Cameroon authorities on Friday banned all gatherings of more than four people, ordered bus stations, eateries and shops to shut and forbade movement between divisions of its English-speaking region for three days to prevent planned protests.
Anglophone Cameroonians plan to demonstrate on October 1st, the day of their independence from Britain, over what they say is ill treatment and neglect by the predominantly Francophone government of President Paul Biya. The protests have become a lightening rod for opposition to Biya's 35-year rule.
The last time there were big protests in the western region, the government responded by unplugging the internet, shooting dead six protesters and arrested hundreds of others, some of whom were charged with crimes that carry the death penalty.
"Public gatherings and assembly of more than four persons shall be strictly forbidden. All off licences, snack bars and night clubs shall not operate. Motor parks shall remain closed," said the order signed by Adolphe Lele Lafrique, governor of the northwest region.

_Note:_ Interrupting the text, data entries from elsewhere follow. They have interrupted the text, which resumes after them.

(* ===== verification/Syscall64Proofs.v ===== *)
(** * The system calls of the 64-bit kernel: proofs and theorems

    Pointers of the caller, and the calls that start programs: from the string in the
    caller's memory over the file, the loader and the new process to what user code
    finds there. Then a program from its exec to its exit: what its own calls leave
    alone ([program_step], [program_running]), and the return to the shell. *)
From S2P Require Import Prelude Word64 Mem KString Loader ElfProofs Pmm64 Pmm64Proofs Vfs64 Vfs64Paths Vfs64Proofs Vfs64Theorems Input64 Input64Theorems Text64.
From S2P Require Import Process64 Process64Queue Process64Tables Process64Alloc Process64Create Process64Reap Process64Run Process64Theorems.
From S2P Require Import Elf64 Elf64Proofs Syscall64.

(** ** Pointers of the caller *)

(** What the check of a range accepts. *)
Lemma user_range_spec address size :
  is_u64 address -> is_u64 size ->
  x86_64_syscall_user_range_ok address size = true <-> size = 0 \/ 0x400000 <= address /\ address + size <= 0x800000000000.
Proof.
  unfold is_u64, x86_64_syscall_user_range_ok, X86_64_USER_CODE_BASE, X86_64_USER_CANONICAL_LIMIT. intros Ha Hs.
  destruct (Z.eqb_spec size 0); [tauto|]. destruct (Z.ltb_spec address 0x400000); [split; [done|lia]|].
  assert (address [++] size = if address + size <? 18446744073709551616 then address + size else address + size - 18446744073709551616) as E.
  { destruct (Z.ltb_spec (address + size) 18446744073709551616); u64_lia. }
  rewrite E. destruct (Z.ltb_spec (address + size) 18446744073709551616).
  - destruct (Z.ltb_spec (address + size) address); [lia|]. destruct (Z.ltb_spec 0x800000000000 (address + size)); split; try done; lia.
  - rewrite (proj2 (Z.ltb_lt _ address)) by lia. split; [done|lia].
Qed.

(** The string at [addr] in the memory of the caller. *)
Record caller_string (y : sys64) (addr : Z) (path : list Z) : Prop := {
  us_length : Z.of_nat (length path) < 64;
  us_range : 0x400000 <= addr /\ addr + 64 <= 0x800000000000;
  us_chars : Forall (fun c => c <> 0) path;
  us_bytes : forall i c, (path ++ [0]) !! i = Some c -> exists pa r,
    walk64 (pr_mem (sy_process y)) (sy_cr3 y) (addr + Z.of_nat i) = Some (pa, r) /\ load8 (pr_mem (sy_process y)) pa = c
}.

Lemma user_load_ok y addr path i c (Q : Z -> sys64 -> Prop) :
  caller_string y addr path -> (path ++ [0]) !! i = Some c -> Q c y -> wp (user_load (addr [++] Z.of_nat i)) Q y.
Proof.
  intros [Hl Hr _ Hb] Hi HQ. pose proof (lookup_lt_Some _ _ _ Hi) as Hlt. rewrite length_app in Hlt. cbn [length] in Hlt.
  unfold user_load. do 2 wp_step. rewrite u64_small by (unfold is_u64; lia). destruct (Hb i c Hi) as (pa & r & -> & <-). by wp_step.
Qed.

Lemma string_char path i : Z.of_nat i <= Z.of_nat (length path) -> exists c, (path ++ [0]) !! i = Some c /\ (c = 0 -> Forall (fun c => c <> 0) path -> i = length path) /\
  (i = length path -> c = 0) /\ (Z.of_nat i < Z.of_nat (length path) -> path !! i = Some c).
Proof.
  intros Hi. destruct (lookup_lt_is_Some_2 (path ++ [0]) i) as [c Hc]; [rewrite length_app; cbn; lia|]. exists c. split; [done|].
  destruct (decide (i < length path)%nat) as [Hlt|Hge].
  - rewrite lookup_app_l in Hc by done. split; [intros -> Hf; rewrite Forall_lookup in Hf; by apply Hf in Hc|]. split; [lia|done].
  - assert (i = length path) as -> by lia. rewrite lookup_app_r, Nat.sub_diag in Hc by done. injection Hc as <-. repeat split; lia || done.
Qed.

Lemma user_path_ok_ok y addr path (Q : bool -> sys64 -> Prop) :
  caller_string y addr path -> Q true y -> wp (x86_64_syscall_user_path_ok addr) Q y.
Proof.
  intros Hs HQ. pose proof Hs as [Hl Hr Hc _]. unfold x86_64_syscall_user_path_ok, x86_64_syscall_user_cstring_valid.
  assert (Hrange : forall i, 0 <= i < 64 -> x86_64_syscall_user_range_ok (addr [++] i) 1 = true).
  { intros i Hi. rewrite u64_small by (unfold is_u64; lia). apply user_range_spec; unfold is_u64; lia. }
  pose proof (Hrange 0 ltac:(lia)) as H0. rewrite Z.add_0_r, u64_small in H0 by (unfold is_u64; lia). rewrite H0. cbn [negb]. change X86_64_VFS_PATH_MAX_BYTES with 64.
  wp_step. apply (wp_for_ret_seqZ 64 _ (fun i s' => s' = y /\ i <= Z.of_nat (length path))); [lia|split; [done|lia]| |].
  - intros i s' Hi [-> Hle]. rewrite (Hrange i Hi). cbn [negb]. wp_step. destruct (string_char path (Z.to_nat i)) as (c & Hcc & Hz & Hend & _); [lia|].
    rewrite <- (Z2Nat.id i) by lia. eapply user_load_ok; [exact Hs|exact Hcc|]. wp_step. destruct (Z.eqb_spec c 0) as [E|E]; [by wp_step|].
    split; [done|]. assert (Z.to_nat i <> length path) by (intros H; by apply E, Hend). lia.
  - intros s' [-> Hle]. lia.
Qed.

Lemma user_path_at_ok y addr path (Q : list Z -> sys64 -> Prop) :
  caller_string y addr path -> Q path y -> wp (user_path_at addr) Q y.
Proof.
  intros Hs HQ. pose proof Hs as [Hl Hr Hc _]. unfold user_path_at. change X86_64_VFS_PATH_MAX_BYTES with 64. wp_step.
  apply (wp_fold_seqZ _ _ (fun i '(fin, l) s' => s' = y /\ if fin : bool then l = path else i <= Z.of_nat (length path) /\ l = take (Z.to_nat i) path)); [|lia| |].
  - split; [done|]. split; [lia|done].
  - intros i [[] l] s' Hi [-> H]; [by wp_step|]. destruct H as [Hle ->]. wp_step. destruct (string_char path (Z.to_nat i)) as (c & Hcc & Hz & Hend & Hin); [lia|].
    rewrite <- (Z2Nat.id i) at 1 by lia. eapply user_load_ok; [exact Hs|exact Hcc|]. wp_step. destruct (Z.eqb_spec c 0) as [E|E]; (split; [done|]).
    + apply take_ge. rewrite (Hz E Hc). done.
    + assert (Z.to_nat i <> length path) by (intros H; by apply E, Hend). split; [lia|]. replace (Z.to_nat (i + 1)) with (S (Z.to_nat i)) by lia.
      symmetry. apply take_S_r. apply Hin. lia.
  - intros [[] l] s' [-> H]; wp_step; [by subst|]. lia.
Qed.

(** ** Loading a program and making a process of it *)

Lemma elf64_byte_beyond d l x : forallb (elf64_segment_ok d) l = true -> elf64_extent l <= x -> elf64_byte d l x = 0.
Proof.
  induction l as [|p l IH] using rev_ind; [done|]. rewrite forallb_app, elf64_extent_snoc, andb_true_iff. cbn [forallb]. rewrite andb_true_r.
  intros [Hl Hp] Hx. unfold elf64_byte. rewrite fold_left_app. cbn [fold_left]. apply segment_ok_bounds in Hp as [].
  unfold elf64_put at 1. rewrite (proj2 (Z.ltb_ge x _)) by lia. rewrite andb_false_r. apply IH; [done|lia].
Qed.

"Any persons who attempt to violate this order shall be prosecuted," it added.
"The government will not resort to violence" - Issa Tchiroma Bakary, Cameroon government spokesman
Thousands of Anglophone demonstrators
The draconian measures are likely to provoke further anger driving a movement that is fast morphing from a bid for equal rights into a full-fledged struggle for independence.

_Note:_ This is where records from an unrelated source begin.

(** The entries that the code tests. *)
Lemma tested_entries :
  present_all [(0%nat, 0); (1%nat, 0); (2%nat, 0)] = true /\ present_all [(0%nat, 256); (3%nat, 0); (4%nat, 0)] = true /\
  present_all [(0%nat, 288); (5%nat, 0); (6%nat, 0)] = (0 <? fb_pages boot) /\
  present_all [(0%nat, 511); (7%nat, 510); (8%nat, 0); (9%nat, 0)] = true /\ present_all [(0%nat, 0); (1%nat, 0); (2%nat, 2)] = true /\
  present_all [(0%nat, 0); (1%nat, 1); (11%nat, 511); (12%nat, 511)] = true /\
  user_all [(0%nat, 0); (1%nat, 0); (2%nat, 2); (11%nat, 511); (12%nat, 511)] = true.
Proof using pages_len pages_ok kp_ok.
  destruct low_entries as (L2 & L4 & L9). cbn [forallb fst snd]. rewrite L2, L4, L9, <- (boot_tables_fb n kp boot).
  change (boot_tables n kp boot 0%nat 0) with (pg 1 + 7). change (boot_tables n kp boot 0%nat 256) with (pg 3 + 3).
  change (boot_tables n kp boot 0%nat 288) with (pg 5 + 3). change (boot_tables n kp boot 0%nat 511) with (pg 7 + 3).
  change (boot_tables n kp boot 1%nat 0) with (pg 2 + 7). change (boot_tables n kp boot 1%nat 1) with (pg 11 + 7).
  change (boot_tables n kp boot 2%nat 2) with (pg 10 + 7). change (boot_tables n kp boot 3%nat 0) with (pg 4 + 3).
  change (boot_tables n kp boot 7%nat 510) with (pg 8 + 3). change (boot_tables n kp boot 8%nat 0) with (pg 9 + 3).
  change (boot_tables n kp boot 11%nat 511) with (pg 12 + 7). change (boot_tables n kp boot 12%nat 511) with (pg 15 + 7).
  rewrite !present_pg, !user_pg by lia. repeat split; try reflexivity. cbn [negb Z.land Pos.land Z.eqb andb]. by rewrite andb_true_r.
Qed.

Lemma tested_code_entries : let cs := (fun i : Z => (10%nat, i)) <$> seqZ 0 n in present_all cs = true /\ user_all cs = true.
Proof using pages_len pages_ok n_ok.
  intros cs. assert (H : forall i, 0 <= i < n -> boot_tables n kp boot 10%nat i = (if i =? 0 then pg 13 else pg 14) + 5).
  { intros i Hi. unfold boot_tables, tput, tfill at 1. cbn [Nat.eqb andb]. rewrite (proj2 (Z.leb_le 0 i)), (proj2 (Z.ltb_lt i n)) by lia. done. }
  assert (Hb : forall i, 0 <= i < n -> entry_is_present (boot_tables n kp boot 10%nat i) = true /\ entry_has_user (boot_tables n kp boot 10%nat i) = true).
  { intros i Hi. rewrite H by done. destruct (i =? 0); rewrite present_pg, user_pg by lia; done. }
  unfold cs. split; apply forallb_forall; intros [t i] Hin; apply list_elem_of_In in Hin;
    apply list_elem_of_fmap in Hin as (j & [= -> ->] & Hj%elem_of_seqZ); cbn [fst snd]; apply Hb; lia.
Qed.

(** Each of the lists of entries that the code tests. *)
Ltac read l := wp_step; eapply (entries_have_ok _ pages_len pages_ok s0 _ s _ l); [exact held|repeat first [apply Forall_nil_2 | apply Forall_cons_2; [cbn; lia|]]|].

Cameroon's divide has its roots in the end of World War One, when the League of Nations divided the former German colony of Kamerun between the allied French and British victors.
Thousands of Anglophone demonstrators took to the streets last Friday, some of them hoisting separatist flags.
The government ordered its border with Nigeria closed this weekend. The Anglophone regions have strong ties to eastern Nigeria and authorities may fear that allowing the border to remain open during protests offers the demonstrators a rear base and makes it harder to maintain order.
Most campaigners want the country to resume a federalist system -- an approach that followed independence in 1960 but was later scrapped -- but a hardline minority is calling for secession. Both measures are opposed by the country's long-term president, 84-year-old Paul Biya.
On social media, some campaigners have been calling for October 1 to be symbolically named independence day.
In a statement issued in New York on Thursday, the UN said Secretary General Antonio Guterres was "deeply concerned" about the situation in Cameroon.
"He urges the authorities to promote measures of national reconciliation aimed at finding a durable solution to the crisis, including by addressing its root causes," the statement said.